# WORK TO BE COMPLETED
The entries that follow include a run beginning at the line with "(* ===== verification/ObjectParse.v ===== *)" and ending at the line with "Definition peek (l"; restate that run word for word and leave the rest out.

(Dataset entries)

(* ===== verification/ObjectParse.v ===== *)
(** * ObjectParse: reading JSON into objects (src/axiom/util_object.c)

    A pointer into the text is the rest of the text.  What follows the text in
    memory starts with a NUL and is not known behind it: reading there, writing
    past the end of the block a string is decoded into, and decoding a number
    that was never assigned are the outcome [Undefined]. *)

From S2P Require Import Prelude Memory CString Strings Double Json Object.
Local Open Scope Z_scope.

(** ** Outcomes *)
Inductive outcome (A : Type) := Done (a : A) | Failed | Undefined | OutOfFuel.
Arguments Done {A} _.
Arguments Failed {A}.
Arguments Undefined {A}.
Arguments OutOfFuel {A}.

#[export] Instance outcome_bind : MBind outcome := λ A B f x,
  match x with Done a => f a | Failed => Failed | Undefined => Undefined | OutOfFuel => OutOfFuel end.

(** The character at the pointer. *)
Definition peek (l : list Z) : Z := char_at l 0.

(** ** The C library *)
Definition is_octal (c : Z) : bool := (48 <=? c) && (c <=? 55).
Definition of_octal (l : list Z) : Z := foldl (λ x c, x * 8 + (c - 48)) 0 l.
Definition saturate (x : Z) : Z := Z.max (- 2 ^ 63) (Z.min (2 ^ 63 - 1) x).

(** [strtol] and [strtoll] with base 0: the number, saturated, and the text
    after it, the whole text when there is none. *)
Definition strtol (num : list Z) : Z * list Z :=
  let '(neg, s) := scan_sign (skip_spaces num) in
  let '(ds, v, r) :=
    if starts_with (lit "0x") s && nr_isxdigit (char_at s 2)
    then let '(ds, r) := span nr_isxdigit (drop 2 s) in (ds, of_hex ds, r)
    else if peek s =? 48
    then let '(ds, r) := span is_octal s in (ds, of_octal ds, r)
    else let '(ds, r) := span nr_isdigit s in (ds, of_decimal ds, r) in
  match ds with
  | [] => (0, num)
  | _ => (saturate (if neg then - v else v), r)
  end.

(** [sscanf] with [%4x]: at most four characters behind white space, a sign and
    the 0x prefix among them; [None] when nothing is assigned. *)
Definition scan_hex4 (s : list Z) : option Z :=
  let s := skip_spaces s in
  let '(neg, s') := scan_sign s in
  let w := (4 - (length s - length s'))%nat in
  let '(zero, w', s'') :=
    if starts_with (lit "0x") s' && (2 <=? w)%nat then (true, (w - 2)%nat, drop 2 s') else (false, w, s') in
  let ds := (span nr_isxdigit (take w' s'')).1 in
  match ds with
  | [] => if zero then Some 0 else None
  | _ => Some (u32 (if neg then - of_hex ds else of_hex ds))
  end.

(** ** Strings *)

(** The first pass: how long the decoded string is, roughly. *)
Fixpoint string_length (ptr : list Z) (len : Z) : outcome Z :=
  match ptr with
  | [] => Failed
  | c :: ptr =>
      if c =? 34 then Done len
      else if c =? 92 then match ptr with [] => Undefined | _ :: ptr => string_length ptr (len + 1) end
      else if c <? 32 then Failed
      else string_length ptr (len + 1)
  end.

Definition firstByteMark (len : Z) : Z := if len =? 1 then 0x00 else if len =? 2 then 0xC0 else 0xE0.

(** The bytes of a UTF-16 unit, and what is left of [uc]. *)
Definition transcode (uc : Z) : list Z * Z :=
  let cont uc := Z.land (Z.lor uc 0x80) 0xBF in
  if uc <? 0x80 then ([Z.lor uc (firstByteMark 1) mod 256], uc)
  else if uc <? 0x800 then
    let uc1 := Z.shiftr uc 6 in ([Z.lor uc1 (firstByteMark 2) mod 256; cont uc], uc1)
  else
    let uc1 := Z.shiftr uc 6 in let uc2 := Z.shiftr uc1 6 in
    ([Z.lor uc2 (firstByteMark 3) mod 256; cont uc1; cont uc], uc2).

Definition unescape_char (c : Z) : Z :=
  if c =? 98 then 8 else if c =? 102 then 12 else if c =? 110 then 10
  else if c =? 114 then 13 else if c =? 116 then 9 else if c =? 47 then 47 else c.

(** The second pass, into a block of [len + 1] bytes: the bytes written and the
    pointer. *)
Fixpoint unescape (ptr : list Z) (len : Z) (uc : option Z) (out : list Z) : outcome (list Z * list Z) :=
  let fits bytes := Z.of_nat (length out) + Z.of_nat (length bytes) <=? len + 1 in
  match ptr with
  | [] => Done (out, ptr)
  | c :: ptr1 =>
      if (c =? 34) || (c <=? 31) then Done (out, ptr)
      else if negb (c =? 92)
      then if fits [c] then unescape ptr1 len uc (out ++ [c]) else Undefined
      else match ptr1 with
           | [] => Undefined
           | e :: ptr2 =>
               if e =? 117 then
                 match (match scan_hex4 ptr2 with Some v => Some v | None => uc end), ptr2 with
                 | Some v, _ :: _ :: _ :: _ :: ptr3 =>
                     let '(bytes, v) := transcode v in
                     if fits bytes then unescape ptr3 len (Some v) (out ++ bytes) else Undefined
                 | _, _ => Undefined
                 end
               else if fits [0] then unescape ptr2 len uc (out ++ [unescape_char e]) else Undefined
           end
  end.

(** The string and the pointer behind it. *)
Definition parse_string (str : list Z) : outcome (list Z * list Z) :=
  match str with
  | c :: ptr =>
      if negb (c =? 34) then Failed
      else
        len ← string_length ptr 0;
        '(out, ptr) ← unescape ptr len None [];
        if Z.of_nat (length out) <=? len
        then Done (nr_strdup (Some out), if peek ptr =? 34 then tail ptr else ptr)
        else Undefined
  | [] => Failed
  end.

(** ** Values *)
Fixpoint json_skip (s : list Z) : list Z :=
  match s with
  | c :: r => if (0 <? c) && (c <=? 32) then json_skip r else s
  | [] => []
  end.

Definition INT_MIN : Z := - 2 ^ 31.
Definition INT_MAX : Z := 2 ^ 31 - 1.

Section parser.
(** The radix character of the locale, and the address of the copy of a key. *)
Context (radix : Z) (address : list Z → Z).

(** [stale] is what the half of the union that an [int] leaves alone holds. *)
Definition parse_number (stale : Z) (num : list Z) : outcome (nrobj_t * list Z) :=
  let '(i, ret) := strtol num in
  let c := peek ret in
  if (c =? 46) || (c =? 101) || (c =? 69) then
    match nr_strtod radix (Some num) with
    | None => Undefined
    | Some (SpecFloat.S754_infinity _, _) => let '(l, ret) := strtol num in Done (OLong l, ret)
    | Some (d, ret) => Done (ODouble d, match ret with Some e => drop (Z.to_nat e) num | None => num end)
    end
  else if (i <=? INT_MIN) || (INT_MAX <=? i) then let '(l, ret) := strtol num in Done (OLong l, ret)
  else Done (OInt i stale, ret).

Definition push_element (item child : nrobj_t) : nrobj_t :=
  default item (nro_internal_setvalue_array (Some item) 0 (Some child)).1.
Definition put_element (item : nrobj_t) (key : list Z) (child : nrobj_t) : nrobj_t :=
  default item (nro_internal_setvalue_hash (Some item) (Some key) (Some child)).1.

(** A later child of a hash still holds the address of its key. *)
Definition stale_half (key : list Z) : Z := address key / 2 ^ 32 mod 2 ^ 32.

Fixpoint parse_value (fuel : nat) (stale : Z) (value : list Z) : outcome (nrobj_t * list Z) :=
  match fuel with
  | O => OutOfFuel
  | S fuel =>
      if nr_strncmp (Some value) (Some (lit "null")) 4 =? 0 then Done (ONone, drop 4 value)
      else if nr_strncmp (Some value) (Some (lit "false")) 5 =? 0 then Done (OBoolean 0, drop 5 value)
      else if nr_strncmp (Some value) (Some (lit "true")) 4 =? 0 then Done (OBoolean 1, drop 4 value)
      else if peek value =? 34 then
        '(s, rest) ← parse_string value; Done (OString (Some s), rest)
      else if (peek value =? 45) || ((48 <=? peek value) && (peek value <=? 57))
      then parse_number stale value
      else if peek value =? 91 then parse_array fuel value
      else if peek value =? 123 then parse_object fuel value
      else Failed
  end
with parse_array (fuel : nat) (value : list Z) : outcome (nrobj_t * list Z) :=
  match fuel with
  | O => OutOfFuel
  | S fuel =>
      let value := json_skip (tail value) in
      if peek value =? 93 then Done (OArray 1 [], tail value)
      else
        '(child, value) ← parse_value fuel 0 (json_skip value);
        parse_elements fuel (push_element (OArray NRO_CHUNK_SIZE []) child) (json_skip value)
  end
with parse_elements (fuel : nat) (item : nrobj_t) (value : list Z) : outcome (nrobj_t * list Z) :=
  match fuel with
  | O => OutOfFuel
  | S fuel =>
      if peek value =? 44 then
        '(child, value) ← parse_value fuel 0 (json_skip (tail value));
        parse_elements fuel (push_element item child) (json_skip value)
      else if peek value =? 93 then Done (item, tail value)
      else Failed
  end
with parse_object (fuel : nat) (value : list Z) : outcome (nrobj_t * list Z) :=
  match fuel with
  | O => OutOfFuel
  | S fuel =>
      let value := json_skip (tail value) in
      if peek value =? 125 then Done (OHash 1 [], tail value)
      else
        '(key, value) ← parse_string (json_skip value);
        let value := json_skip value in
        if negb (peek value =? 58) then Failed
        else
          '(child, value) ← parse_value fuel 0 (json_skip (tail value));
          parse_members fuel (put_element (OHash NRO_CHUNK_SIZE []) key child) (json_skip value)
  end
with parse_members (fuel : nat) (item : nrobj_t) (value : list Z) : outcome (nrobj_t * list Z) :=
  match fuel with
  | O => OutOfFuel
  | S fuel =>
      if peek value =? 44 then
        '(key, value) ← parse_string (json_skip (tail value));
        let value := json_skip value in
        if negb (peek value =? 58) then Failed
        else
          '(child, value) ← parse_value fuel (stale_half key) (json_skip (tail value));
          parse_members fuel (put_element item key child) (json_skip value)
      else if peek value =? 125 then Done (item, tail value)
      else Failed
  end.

--

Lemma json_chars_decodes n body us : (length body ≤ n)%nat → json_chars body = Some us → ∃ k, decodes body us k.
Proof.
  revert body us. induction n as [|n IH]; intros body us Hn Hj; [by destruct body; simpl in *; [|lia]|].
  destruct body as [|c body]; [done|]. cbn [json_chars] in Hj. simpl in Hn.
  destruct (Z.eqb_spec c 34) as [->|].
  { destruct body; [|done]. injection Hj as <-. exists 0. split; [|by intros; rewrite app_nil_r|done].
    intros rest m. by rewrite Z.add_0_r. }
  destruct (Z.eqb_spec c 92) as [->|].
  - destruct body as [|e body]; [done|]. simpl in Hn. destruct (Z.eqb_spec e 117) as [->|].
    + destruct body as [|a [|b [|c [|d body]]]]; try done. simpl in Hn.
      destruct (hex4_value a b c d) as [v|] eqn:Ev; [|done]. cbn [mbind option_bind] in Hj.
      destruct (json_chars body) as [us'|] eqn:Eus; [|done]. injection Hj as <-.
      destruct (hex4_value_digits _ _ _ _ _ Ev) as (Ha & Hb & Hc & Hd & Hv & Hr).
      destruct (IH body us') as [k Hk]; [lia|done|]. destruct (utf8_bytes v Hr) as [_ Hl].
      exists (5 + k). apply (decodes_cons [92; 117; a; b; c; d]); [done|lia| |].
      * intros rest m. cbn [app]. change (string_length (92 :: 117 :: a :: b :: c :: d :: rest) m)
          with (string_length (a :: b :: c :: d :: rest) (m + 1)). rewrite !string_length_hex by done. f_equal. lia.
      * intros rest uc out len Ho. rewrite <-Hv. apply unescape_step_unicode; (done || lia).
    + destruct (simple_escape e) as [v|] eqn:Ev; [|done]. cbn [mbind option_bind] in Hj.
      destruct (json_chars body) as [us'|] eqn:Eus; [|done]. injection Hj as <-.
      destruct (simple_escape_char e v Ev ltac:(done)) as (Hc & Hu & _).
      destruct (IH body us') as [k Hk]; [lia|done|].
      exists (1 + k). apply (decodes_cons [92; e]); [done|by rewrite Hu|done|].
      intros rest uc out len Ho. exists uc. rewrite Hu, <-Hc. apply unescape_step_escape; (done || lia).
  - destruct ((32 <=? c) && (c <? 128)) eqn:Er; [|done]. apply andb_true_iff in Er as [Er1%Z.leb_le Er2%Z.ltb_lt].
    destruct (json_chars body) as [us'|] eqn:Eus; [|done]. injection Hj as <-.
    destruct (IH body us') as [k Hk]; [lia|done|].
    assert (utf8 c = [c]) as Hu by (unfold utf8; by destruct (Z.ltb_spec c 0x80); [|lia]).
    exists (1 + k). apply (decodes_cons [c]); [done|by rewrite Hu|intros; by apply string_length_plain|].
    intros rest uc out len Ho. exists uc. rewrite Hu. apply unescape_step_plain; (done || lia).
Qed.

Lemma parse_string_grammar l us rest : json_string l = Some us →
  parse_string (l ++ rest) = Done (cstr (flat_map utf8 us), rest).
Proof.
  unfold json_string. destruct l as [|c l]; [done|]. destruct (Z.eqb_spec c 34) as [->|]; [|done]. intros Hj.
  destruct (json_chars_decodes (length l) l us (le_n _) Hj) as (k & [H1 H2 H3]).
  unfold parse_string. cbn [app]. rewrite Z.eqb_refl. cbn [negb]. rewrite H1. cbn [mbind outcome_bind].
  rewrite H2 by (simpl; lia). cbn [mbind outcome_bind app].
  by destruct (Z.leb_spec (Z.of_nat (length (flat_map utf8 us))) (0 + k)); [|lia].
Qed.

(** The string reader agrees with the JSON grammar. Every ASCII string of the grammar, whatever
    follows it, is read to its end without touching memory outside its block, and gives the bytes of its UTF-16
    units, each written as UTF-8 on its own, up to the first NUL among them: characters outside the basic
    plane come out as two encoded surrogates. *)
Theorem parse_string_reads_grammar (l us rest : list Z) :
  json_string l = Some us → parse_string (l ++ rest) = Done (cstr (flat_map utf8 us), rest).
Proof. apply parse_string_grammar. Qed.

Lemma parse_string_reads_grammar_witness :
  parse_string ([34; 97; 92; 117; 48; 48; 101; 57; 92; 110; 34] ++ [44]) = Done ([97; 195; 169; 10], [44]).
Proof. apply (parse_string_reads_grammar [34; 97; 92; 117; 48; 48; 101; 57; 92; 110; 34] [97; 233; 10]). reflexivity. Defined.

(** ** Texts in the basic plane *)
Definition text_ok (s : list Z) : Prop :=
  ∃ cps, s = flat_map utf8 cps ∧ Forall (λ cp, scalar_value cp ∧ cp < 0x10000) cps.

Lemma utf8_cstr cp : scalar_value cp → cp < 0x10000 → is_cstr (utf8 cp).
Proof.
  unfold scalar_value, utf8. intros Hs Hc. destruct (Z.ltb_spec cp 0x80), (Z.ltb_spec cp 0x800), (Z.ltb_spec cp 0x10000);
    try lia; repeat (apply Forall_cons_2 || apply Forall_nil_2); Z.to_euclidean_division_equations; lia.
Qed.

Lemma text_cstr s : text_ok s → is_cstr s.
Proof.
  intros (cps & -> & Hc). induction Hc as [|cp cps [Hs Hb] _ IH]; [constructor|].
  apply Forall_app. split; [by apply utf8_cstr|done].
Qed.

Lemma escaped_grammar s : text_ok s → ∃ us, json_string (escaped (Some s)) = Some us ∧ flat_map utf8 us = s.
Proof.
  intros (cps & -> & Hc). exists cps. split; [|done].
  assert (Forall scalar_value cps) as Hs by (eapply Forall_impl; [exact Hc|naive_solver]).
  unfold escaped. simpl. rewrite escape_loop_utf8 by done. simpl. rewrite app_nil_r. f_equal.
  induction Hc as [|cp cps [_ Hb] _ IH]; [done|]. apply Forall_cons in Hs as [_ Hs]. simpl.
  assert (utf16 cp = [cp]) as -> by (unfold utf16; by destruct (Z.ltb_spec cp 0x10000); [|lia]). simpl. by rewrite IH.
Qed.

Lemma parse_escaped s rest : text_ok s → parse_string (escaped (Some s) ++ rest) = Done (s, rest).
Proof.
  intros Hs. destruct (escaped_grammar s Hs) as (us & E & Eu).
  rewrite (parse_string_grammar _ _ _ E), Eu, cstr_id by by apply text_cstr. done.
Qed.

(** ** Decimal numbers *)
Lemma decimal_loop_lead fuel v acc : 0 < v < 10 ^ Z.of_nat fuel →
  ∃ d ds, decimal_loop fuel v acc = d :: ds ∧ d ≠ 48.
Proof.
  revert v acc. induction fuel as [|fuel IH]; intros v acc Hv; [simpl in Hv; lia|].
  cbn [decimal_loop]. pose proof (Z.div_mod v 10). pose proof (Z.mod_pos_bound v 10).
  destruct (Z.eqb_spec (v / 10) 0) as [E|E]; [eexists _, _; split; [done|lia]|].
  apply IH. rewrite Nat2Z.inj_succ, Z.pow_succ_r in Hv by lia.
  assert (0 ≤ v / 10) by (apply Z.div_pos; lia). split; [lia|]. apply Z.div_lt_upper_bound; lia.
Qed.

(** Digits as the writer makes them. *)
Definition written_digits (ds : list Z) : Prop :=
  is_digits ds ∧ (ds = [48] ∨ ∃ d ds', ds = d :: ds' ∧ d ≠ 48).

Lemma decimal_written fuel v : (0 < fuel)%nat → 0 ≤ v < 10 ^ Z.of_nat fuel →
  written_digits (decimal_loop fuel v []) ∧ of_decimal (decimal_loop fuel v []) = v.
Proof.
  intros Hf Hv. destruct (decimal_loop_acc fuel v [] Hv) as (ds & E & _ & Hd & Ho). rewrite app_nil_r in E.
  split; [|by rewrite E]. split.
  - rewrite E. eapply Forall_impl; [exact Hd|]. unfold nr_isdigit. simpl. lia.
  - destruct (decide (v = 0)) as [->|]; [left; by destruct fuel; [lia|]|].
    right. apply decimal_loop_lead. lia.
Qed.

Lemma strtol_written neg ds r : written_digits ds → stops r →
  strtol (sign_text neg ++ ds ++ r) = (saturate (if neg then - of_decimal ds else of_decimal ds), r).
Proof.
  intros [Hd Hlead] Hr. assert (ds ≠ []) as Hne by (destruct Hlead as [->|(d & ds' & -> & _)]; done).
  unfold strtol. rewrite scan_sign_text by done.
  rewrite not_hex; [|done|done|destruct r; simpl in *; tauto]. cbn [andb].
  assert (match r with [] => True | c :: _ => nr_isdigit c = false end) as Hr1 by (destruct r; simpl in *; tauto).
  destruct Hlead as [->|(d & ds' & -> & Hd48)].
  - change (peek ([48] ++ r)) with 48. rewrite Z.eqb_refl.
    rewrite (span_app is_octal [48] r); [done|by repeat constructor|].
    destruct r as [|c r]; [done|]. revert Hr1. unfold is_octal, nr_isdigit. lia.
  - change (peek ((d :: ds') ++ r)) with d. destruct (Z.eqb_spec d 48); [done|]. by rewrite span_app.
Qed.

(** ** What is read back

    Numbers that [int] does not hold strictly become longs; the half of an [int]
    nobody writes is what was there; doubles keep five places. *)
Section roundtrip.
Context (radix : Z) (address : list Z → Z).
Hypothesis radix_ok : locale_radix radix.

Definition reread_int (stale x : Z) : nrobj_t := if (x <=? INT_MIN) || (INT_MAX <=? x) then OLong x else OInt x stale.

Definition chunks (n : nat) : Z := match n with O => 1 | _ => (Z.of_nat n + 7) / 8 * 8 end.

# ANSWER BOX
(* ===== verification/ObjectParse.v ===== *)
(** * ObjectParse: reading JSON into objects (src/axiom/util_object.c)

    A pointer into the text is the rest of the text.  What follows the text in
    memory starts with a NUL and is not known behind it: reading there, writing
    past the end of the block a string is decoded into, and decoding a number
    that was never assigned are the outcome [Undefined]. *)

From S2P Require Import Prelude Memory CString Strings Double Json Object.
Local Open Scope Z_scope.

(** ** Outcomes *)
Inductive outcome (A : Type) := Done (a : A) | Failed | Undefined | OutOfFuel.
Arguments Done {A} _.
Arguments Failed {A}.
Arguments Undefined {A}.
Arguments OutOfFuel {A}.

#[export] Instance outcome_bind : MBind outcome := λ A B f x,
  match x with Done a => f a | Failed => Failed | Undefined => Undefined | OutOfFuel => OutOfFuel end.

(** The character at the pointer. *)
Definition peek (l : list Z) : Z := char_at l 0.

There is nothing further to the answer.